BRIEF
May I have, exactly as written, the line containing "if decide (va'" and every line after it through the end of the listing below, and nothing else?

EXERCISE MATERIALS

++++++

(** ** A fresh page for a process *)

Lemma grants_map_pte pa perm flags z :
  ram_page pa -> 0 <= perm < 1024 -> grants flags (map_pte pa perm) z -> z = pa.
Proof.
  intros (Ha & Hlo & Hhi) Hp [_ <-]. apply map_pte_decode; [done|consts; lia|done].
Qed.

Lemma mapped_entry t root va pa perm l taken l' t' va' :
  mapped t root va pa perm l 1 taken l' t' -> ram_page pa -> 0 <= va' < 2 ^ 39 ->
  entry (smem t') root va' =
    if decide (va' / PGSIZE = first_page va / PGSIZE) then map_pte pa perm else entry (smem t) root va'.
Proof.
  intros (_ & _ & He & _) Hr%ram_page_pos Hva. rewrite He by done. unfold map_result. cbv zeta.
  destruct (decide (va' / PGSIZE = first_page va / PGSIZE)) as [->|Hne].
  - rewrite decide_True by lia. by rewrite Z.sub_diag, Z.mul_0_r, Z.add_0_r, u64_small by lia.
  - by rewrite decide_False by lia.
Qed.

++++++

WRITTEN SOLUTION
    if decide (va' / PGSIZE = first_page va / PGSIZE) then map_pte pa perm else entry (smem t) root va'.
Proof.
  intros (_ & _ & He & _) Hr%ram_page_pos Hva. rewrite He by done. unfold map_result. cbv zeta.
  destruct (decide (va' / PGSIZE = first_page va / PGSIZE)) as [->|Hne].
  - rewrite decide_True by lia. by rewrite Z.sub_diag, Z.mul_0_r, Z.add_0_r, u64_small by lia.
  - by rewrite decide_False by lia.
Qed.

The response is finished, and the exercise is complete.